Progressive CIOs are building the enterprise infrastructure of tomorrow and have to be thoughtful and deliberate, he adds, especially around building governance models.
AI is poised to massively transform business models across every industry. This is a threat to many companies, but also an opportunity for others. By helping to create new AI-powered products and services, CIOs can make IT a revenue generator instead of just a cost center.
“You’re going to see this notion of most IT organizations directly building tech products that enable value in the marketplace, and change how you do manufacturing, provide services, and how you sell a product in a store,” says KPMG’s Murph.

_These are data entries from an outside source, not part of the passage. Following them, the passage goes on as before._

(** Canonical authorities are stable. *)
Lemma CanonicalHostPort_idem v : CanonicalHostPort (CanonicalHostPort v) = CanonicalHostPort v.
Proof. destruct (CanonicalHostPort_authority v) as [->|Ha]; [done|by apply authority_fixed]. Qed.

Lemma origin_authority_not_empty scheme v : scheme = "http" \/ scheme = "https" -> CanonicalHostPort v <> "" -> CanonicalOriginAuthority scheme v <> "".
Proof.
  intros Hs Hne. destruct (CanonicalHostPort_authority v) as [?|Ha]; [done|]. unfold CanonicalOriginAuthority. cbv zeta. rewrite (proj2 (String.eqb_neq _ _) Hne).
  pose proof (authority_split _ Ha) as Hsp. assert (Hstrip : forall dp, match SplitHostPort (CanonicalHostPort v) with
    | Some (host, port) => if negb (String.eqb port dp) then CanonicalHostPort v else match ParseAddr host with Some a => if Is6 a then "[" +:+ host +:+ "]" else host | None => host end
    | None => CanonicalHostPort v end <> "").
  { intros dp. destruct (SplitHostPort _) as [[host port]|]; [|done]. destruct (negb _); [done|]. destruct (ParseAddr host) as [a|]; [|done]. by destruct (Is6 a). }
  destruct Hs as [-> | ->]; apply Hstrip.
Qed.

(** ** Forwarded hops *)
Definition set_for (values : list string) (r : request) : request :=
  mkRequest (rqRemoteAddr r) (rqTLS r) (rqHost r) values (rqForwardedProto r) (rqMethod r) (rqOrigin r) (rqCSRFHeader r).

Definition set_proto (values : list string) (r : request) : request :=
  mkRequest (rqRemoteAddr r) (rqTLS r) (rqHost r) (rqForwardedFor r) values (rqMethod r) (rqOrigin r) (rqCSRFHeader r).

Definition peer_of (r : request) : string := CanonicalIP (splitRemoteIP (rqRemoteAddr r)).

(** A hop at which the walk ends. *)
Definition foreign (trusted : list Prefix) (part : string) : bool := negb (contains trusted (CanonicalIP part)).

Lemma contains_empty trusted : contains trusted "" = false.
Proof. done. Qed.

Lemma walk_app trusted l1 l2 n i : existsb (foreign trusted) l1 = true -> walk trusted (l1 ++ l2) n i = walk trusted l1 n i.
Proof.
  revert n. induction l1 as [|x l1 IH]; intros n; [done|]. cbn [existsb app walk]. unfold foreign at 1. destruct (String.eqb_spec (CanonicalIP x) "") as [_|_]; [done|].
  destruct (contains trusted (CanonicalIP x)); [apply IH|done].
Qed.

Lemma walk_ext trusted l1 l2 n i : Forall2 (fun x y => CanonicalIP x = CanonicalIP y) l1 l2 -> walk trusted l1 n i = walk trusted l2 n i.
Proof. intros H. revert n. induction H as [|x y l1 l2 Hx _ IH]; intros n; [done|]. cbn [walk]. rewrite Hx. destruct (String.eqb _ _); [done|]. destruct (contains _ _); [apply IH|done]. Qed.
Lemma select_loop {B} p g (body : B -> Z * Client -> tx B) d l d1 acc r d' :
  (forall acc kv d r d', runs (body acc kv) d r d' -> dClients d !! kv.1 = Some kv.2 -> p kv.2 = true -> dClients d' = <[kv.1 := g kv.2]> (dClients d)) ->
  runs (Select p) d l d1 -> runs (for_each l body acc) d1 r d' -> dClients d' = (fun c => if p c then g c else c) <$> dClients d.
Proof.
  intros Hbody (-> & Hnd & Hl & Hall)%select_rows H. apply map_eq. intros id. rewrite (loop_rows p g body Hbody _ _ _ _ _ H Hnd Hl), lookup_fmap.
  destruct (dClients d !! id) as [c|] eqn:Hc; [cbn|done]. destruct (p c) eqn:Hp.
  - rewrite decide_True; [done|]. apply list_elem_of_fmap. exists (id, c). split; [done|by apply Hall].
  - rewrite decide_False; [done|]. intros ((i & c') & E & Hin)%list_elem_of_fmap. cbn in E. subst i. destruct (Hl _ Hin) as [Hc' Hp']. cbn in *. congruence.
Qed.

(** ** Periods *)
Definition started (dt : Z) (c : Client) : Client := if delayed false c then set_expiry (periodEnd dt (cResetDays c)) c else c.

Definition scheduled (dt : Z) (c : Client) : Client := if delayed true c then set_next (periodEnd dt (cResetDays c)) c else c.

(** A disabled client whose inbounds cannot be decoded is left alone. *)
Definition readable (c : Client) : bool := cEnable (cAccount c) || bool_decide (is_Some (decodeInbounds (cInbounds (cAccount c)))).

Definition next_period (dt : Z) (c : Client) : Client := if period_over dt c then if readable c then new_period dt c c else c else c.

Definition reset_row (dt : Z) (c : Client) : Client := next_period dt (scheduled dt (started dt c)).

Lemma start_delayed_row dt set changes kv d r d' : runs (start_delayed dt set changes kv) d r d' -> dClients d !! kv.1 = Some kv.2 ->
  dClients d' = <[kv.1 := set (periodEnd dt (cResetDays kv.2)) kv.2]> (dClients d).
Proof. intros H Hkv. unfold start_delayed, updateClientResetFields, Updates in H. apply runs_bind in H as (n & d1 & [-> ->]%runs_stmt & [_ ->]%runs_ret). cbn. by apply updateWhere_one. Qed.
Lemma device_traffic_counted_once_witness : exists d, devices counted_table 1 !! O = Some d /\ dUp d = 15 /\ dDown d = 50.
Proof.
  assert (E : countAll keyLength fits configSize start 7 "core" snapshots = Ok counted_table) by (vm_compute; reflexivity).
  assert (Hr : forall f, 0 <= counted f "core" phone) by (intros f; vm_compute; discriminate).
  assert (Hg : grows 0 [10; 10; 15] /\ grows 0 [20; 20; 50]) by (cbn; lia). destruct Hg as [Hg1 Hg2].
  assert (Hc : counter 0) by (split; discriminate).
  destruct (device_traffic_counted_once keyLength fits configSize start 7 "core" snapshots counted_table 1 (mkOwner (Field (mkState 1 [mkGrant 7 0] [phone])) account) (mkState 1 [mkGrant 7 0] [phone]) O phone
    E eq_refl eq_refl eq_refl eq_refl Hc Hc (Hr _) (Hr _) Hg1 Hg2) as (d & Hd & _ & Hu & Hv).
  exists d. split; [exact Hd|]. split; [rewrite Hu|rewrite Hv]; vm_compute; reflexivity.
Defined.
End Demo.
(** The loop when every probe is scored. *)
Lemma score_loop_ok (keys : list string) (scores : list Q) :
  scored X a mv t s keys scores ->
  forall m w, stream_ready a w ->
    score_loop X a mv t s m keys w =
    (Ok (running_min m scores), put (lines_of a keys scores) w).
Proof.
  induction 1 as [|k sc keys scores (v & Hv & <-) _ IH]; intros m w Hw.
  - simpl. unfold ret. now rewrite lines_of_nil, put_nil.
  - cbn [score_loop]. rewrite (bind_ok _ _ _ _ _ (turn_ok m k w v Hw Hv)).
    rewrite IH by now apply stream_ready_put.
    now rewrite put_put, <- lines_of_cons.
Qed.

(** The loop when a probe raises after others were scored. *)
Lemma score_loop_raise (pre : list string) (scores : list Q) (p : string)
    (post : list string) (e : exn) :
  scored X a mv t s pre scores ->
  probe X a mv t s p = Raise e ->
  forall m w, stream_ready a w ->
    score_loop X a mv t s m (pre ++ p :: post) w =
    (Raise e, put (lines_of a pre scores) w).
Proof.
  intros Hpre Hp.
  induction Hpre as [|k sc keys scores (v & Hv & <-) _ IH]; intros m w Hw.
  - cbn [app score_loop].
    rewrite (bind_raise _ _ _ _ _ (turn_raise m p w e Hp)).
    now rewrite lines_of_nil, put_nil.
  - cbn [app score_loop]. rewrite (bind_ok _ _ _ _ _ (turn_ok m k w v Hw Hv)).
    rewrite IH by now apply stream_ready_put.
    now rewrite put_put, <- lines_of_cons.
Qed.

(** A loop that ends normally has scored every probe. *)
Lemma score_loop_inv (keys : list string) :
  forall m w v w', stream_ready a w ->
    score_loop X a mv t s m keys w = (Ok v, w') ->
    exists scores, scored X a mv t s keys scores /\
      v = running_min m scores /\ w' = put (lines_of a keys scores) w.
Proof.
  induction keys as [|k keys IH]; intros m w v w' Hw H.
  - injection H as <- <-. exists []. split; [constructor |].
    now rewrite lines_of_nil, put_nil.
  - cbn [score_loop] in H.
    destruct (probe X a mv t s k) as [l|e] eqn:Hk.
    + rewrite (bind_ok _ _ _ _ _ (turn_ok m k w l Hw Hk)) in H.
      apply IH in H as (scores & Hs & -> & ->); [|now apply stream_ready_put].
      exists (score l :: scores). split; [constructor; eauto |].
      now rewrite put_put, <- lines_of_cons.
    + rewrite (bind_raise _ _ _ _ _ (turn_raise m k w e Hk)) in H. discriminate.
Qed.




(** Scores of probes that are all scored are in [0,1] under the contract. *)
Lemma scored_range (keys : list string) (scores : list Q) :
  curves_in_range X -> scored X a mv t s keys scores ->
  Forall (fun x => (x <= 1)%Q) scores.
Proof.
  intros HX. induction 1 as [|k sc keys scores (v & Hv & <-) _ IH];
    constructor; [|exact IH].
  exact (proj2 (probe_range k v HX Hv)).
Qed.

End Loop.

(** ** The run after the m-value check *)

Section Scoring.

Variable X : externals.
Variable a : args.
Variable fs : files.

Lemma finish_eq (p : printed) (w : world) :
  bind (if doSingleOut a then fclose else ret tt) (fun _ => print p) w =
  (Ok tt, say [p] (shut a w)).
Proof. unfold bind, shut, say, print. now destruct (doSingleOut a). Qed.

(** The run once both tables are loaded. *)
Lemma scoring_eq (m : mvalue_t) (t s : table) (w : world) :
  table_of fs (target_tsv a) = Ok t ->
  table_of fs (second_tsv a) = Ok s ->
  scoring X a fs m w =
  match
    score_loop X a (mvalue X m) t s 1 (dict_keys (snd t))
      (say (diag_of fs (second_tsv a)) (say (diag_of fs (target_tsv a)) w))
  with
  | (Ok v, w') => (Ok tt, say [PNum v] (shut a w'))
  | (Raise e, w') => (Raise e, w')
  end.
Proof.
  intros Ht Hs. unfold scoring.
  rewrite (bind_ok _ _ w _ t) by now rewrite load_table_eq, Ht.
  rewrite (bind_ok _ _ _ _ s) by now rewrite load_table_eq, Hs.
  unfold bind at 1.
  destruct (score_loop _ _ _ _ _ _ _ _) as [[v|e] w']; [|reflexivity].
  apply finish_eq.
Qed.

(** The reader prints no number. *)
Lemma read_rows_diag (path : string) (lines : list string) :
  forall first_row out, omap number_of (snd (read_rows path first_row out lines)) = [].
Proof.
  induction lines as [|ln lines IH]; intros first_row out; simpl;
    [reflexivity |].
  destruct (length first_row =? 0)%nat; [apply IH |].
  destruct (negb _); [reflexivity | apply IH].
Qed.

Lemma diag_of_numbers (path : string) : omap number_of (diag_of fs path) = [].
Proof.
  unfold diag_of, read_tsv. destruct (fs path); [|reflexivity].
  apply read_rows_diag.
Qed.

Lemma loop_start_ready : stream_ready a (loop_start a fs).
Proof. unfold loop_start. do 2 apply stream_ready_say. apply after_prepare_ready. Qed.

Lemma loop_start_numbers (lines : list chunk) :
  printed_numbers (put lines (loop_start a fs)) = [].
Proof.
  unfold printed_numbers, put, loop_start, say. simpl.
  now rewrite !omap_app, !diag_of_numbers.
Qed.



(** A table that fails to load ends the run. *)
Lemma scoring_no_target (m : mvalue_t) (e : exn) (w : world) :
  table_of fs (target_tsv a) = Raise e ->
  fst (scoring X a fs m w) = Raise e.
Proof.
  intros Ht. unfold scoring.
  now rewrite (bind_raise _ _ w (say (diag_of fs (target_tsv a)) w) e)
    by now rewrite load_table_eq, Ht.
Qed.

Lemma scoring_no_second (m : mvalue_t) (t : table) (e : exn) (w : world) :
  table_of fs (target_tsv a) = Ok t ->
  table_of fs (second_tsv a) = Raise e ->
  fst (scoring X a fs m w) = Raise e.
Proof.
  intros Ht Hs. unfold scoring.
  rewrite (bind_ok _ _ w _ t) by now rewrite load_table_eq, Ht.
  now rewrite (bind_raise _ _ _
                 (say (diag_of fs (second_tsv a))
                    (say (diag_of fs (target_tsv a)) w)) e)
    by now rewrite load_table_eq, Hs.
Qed.

(** A run that ends normally has parsed the m-value, loaded both tables
    and scored every probe of the target table. *)
Lemma run_ok_inv :
  fst (run X a fs) = Ok tt ->
  exists m t s scores,
    parse_mvalue (fa_mvalue a) = Some m /\
    table_of fs (target_tsv a) = Ok t /\
    table_of fs (second_tsv a) = Ok s /\
    scored X a (mvalue X m) t s (dict_keys (snd t)) scores.
Proof.
  rewrite run_eq. destruct (parse_mvalue (fa_mvalue a)) as [m|] eqn:Hm;
    [|discriminate].
  destruct (table_of fs (target_tsv a)) as [t|e] eqn:Ht.
  2:{ rewrite (scoring_no_target m e _ Ht). discriminate. }
  destruct (table_of fs (second_tsv a)) as [s|e] eqn:Hs.
  2:{ rewrite (scoring_no_second m t e _ Ht Hs). discriminate. }
  rewrite (scoring_eq m t s _ Ht Hs). fold (loop_start a fs).
  destruct (score_loop X a (mvalue X m) t s 1 (dict_keys (snd t))
              (loop_start a fs)) as [[v|e] w'] eqn:E; [|discriminate].
  intros _.
  apply score_loop_inv in E as (scores & Hsc & _); [|apply loop_start_ready].
  now exists m, t, s, scores.
Qed.

End Scoring.

(** ** The secondary lookup *)

Section Lookup.

Variable X : externals.
Variable a : args.



End Lookup.

(** * The claims *)

(** C1. A run ends normally exactly when the m-value is parsed, both
    tables are loaded and every probe of the target table is scored.  It then
    prints exactly one number: the running minimum of the scores seeded at
    1.  That number is 1 when no probe is scored and, under the contract of
    the curve evaluators (fractions in [0,1]), the least of the scores
    otherwise.  The accumulator never increases from one probe to the next,
    and a score at most the accumulator replaces it. *)
Theorem reported_minimum (X : externals) (a : args) (fs : files) :
  curves_in_range X ->
  (fst (run X a fs) = Ok tt ->
   exists m t s scores,
     parse_mvalue (fa_mvalue a) = Some m /\
     table_of fs (target_tsv a) = Ok t /\
     table_of fs (second_tsv a) = Ok s /\
     scored X a (mvalue X m) t s (dict_keys (snd t)) scores) /\
  (forall m t s scores,
     parse_mvalue (fa_mvalue a) = Some m ->
     table_of fs (target_tsv a) = Ok t ->
     table_of fs (second_tsv a) = Ok s ->
     scored X a (mvalue X m) t s (dict_keys (snd t)) scores ->
     fst (run X a fs) = Ok tt /\
     printed_numbers (snd (run X a fs)) = [running_min 1 scores] /\
     (scores = [] -> running_min 1 scores = 1%Q) /\
     (scores <> [] -> is_min (running_min 1 scores) scores) /\
     (forall n, (running_min 1 (take (S n) scores)
                 <= running_min 1 (take n scores))%Q) /\
     (forall sc acc, (sc <= acc)%Q -> update_min sc acc = sc)).
Proof.
  intros HX. split; [apply run_ok_inv |].
  intros m t s scores Hm Ht Hs Hsc.
  rewrite run_eq, Hm, (scoring_eq X a fs m t s _ Ht Hs).
  fold (loop_start a fs).
  rewrite (score_loop_ok X a _ t s _ _ Hsc 1 _ (loop_start_ready a fs)).
  cbn [fst snd]. split; [reflexivity |]. split.
  - unfold printed_numbers. cbn [say stdout]. rewrite omap_app.
    assert (Hst : stdout (shut a (put (lines_of a (dict_keys (snd t)) scores)
                                    (loop_start a fs))) =
                  stdout (put (lines_of a (dict_keys (snd t)) scores)
                            (loop_start a fs)))
      by (unfold shut; now destruct (doSingleOut a)).
    rewrite Hst. fold (printed_numbers (put (lines_of a (dict_keys (snd t)) scores)
                                          (loop_start a fs))).
    now rewrite loop_start_numbers.
  - split; [now intros -> |]. split.
    + intros Hne. apply running_min_is_min; [exact Hne |].
      exact (scored_range X a _ t s _ _ HX Hsc).
    + split; [apply running_min_step | apply update_min_take].
Qed.


(** C8. The unfolded fraction of a probe is read from the first sample
    (index 0, fraction component) of the curve returned by the single-strand
    evaluator, called with the enthalpy of the secondary table as it is and
    with its entropy divided by 1000; it is the value the scoring block
    takes as [unfold]. *)
Theorem single_strand_call (X : externals) (a : args) (s : table)
    (name : string) (sf : Q) :
  (second_fraction X a s name = Ok sf <->
   exists h e H E stemp c p,
     field_of s name "dH" = Ok h /\ float X h = Ok H /\
     field_of s name "dS" = Ok e /\ float X e = Ok E /\
     ssMelt_fa_adj X (arg_t a + kelvin) 0 (faconc a) = Ok stemp /\
     ssMelt_curve X H (E / 1000) stemp (faconc a) 0 step = Ok c /\
     c !! 0%nat = Some p /\ sf = snd p) /\
  (forall mv t v, probe X a mv t s name = Ok v ->
     second_fraction X a s name = Ok (unfold v)).
Proof.
  split; [apply second_fraction_ok |].
  intros mv t v (tf & sf' & _ & Hsf & ->)%probe_ok. exact Hsf.
Qed.



(** C4 as amended. When the m-value text is malformed the run ends with the
    usage error before any table is read, any probe scored or anything
    printed; the output stream, when one was asked for, has by then been
    opened and has received the header line, and nothing else. *)
Theorem malformed_mvalue_output (X : externals) (a : args) (fs : files) :
  parse_mvalue (fa_mvalue a) = None ->
  run X a fs =
  (Raise (SystemExit mvalue_error),
   World [] (if doSingleOut a then Opened [WText header] else NotOpened)).
Proof. intros H. now rewrite run_eq, H. Qed.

That puts IT much closer to the customer than it had been before, raising its profile and significance in the organization, he says.
“In the past, IT was one level away from the customer,” he says. “They enabled the technology to help business functions sell products and services. Now with AI, CIOs and IT build the products, because everything is enabled by technology. They go from the notion of being services-oriented to product-oriented.”
One CIO already doing this is Amith Nair at Vituity, a national physician group serving 13.8 million patients.
“We’re building products internally and providing them back to the hospital system, and to external customers,” he says.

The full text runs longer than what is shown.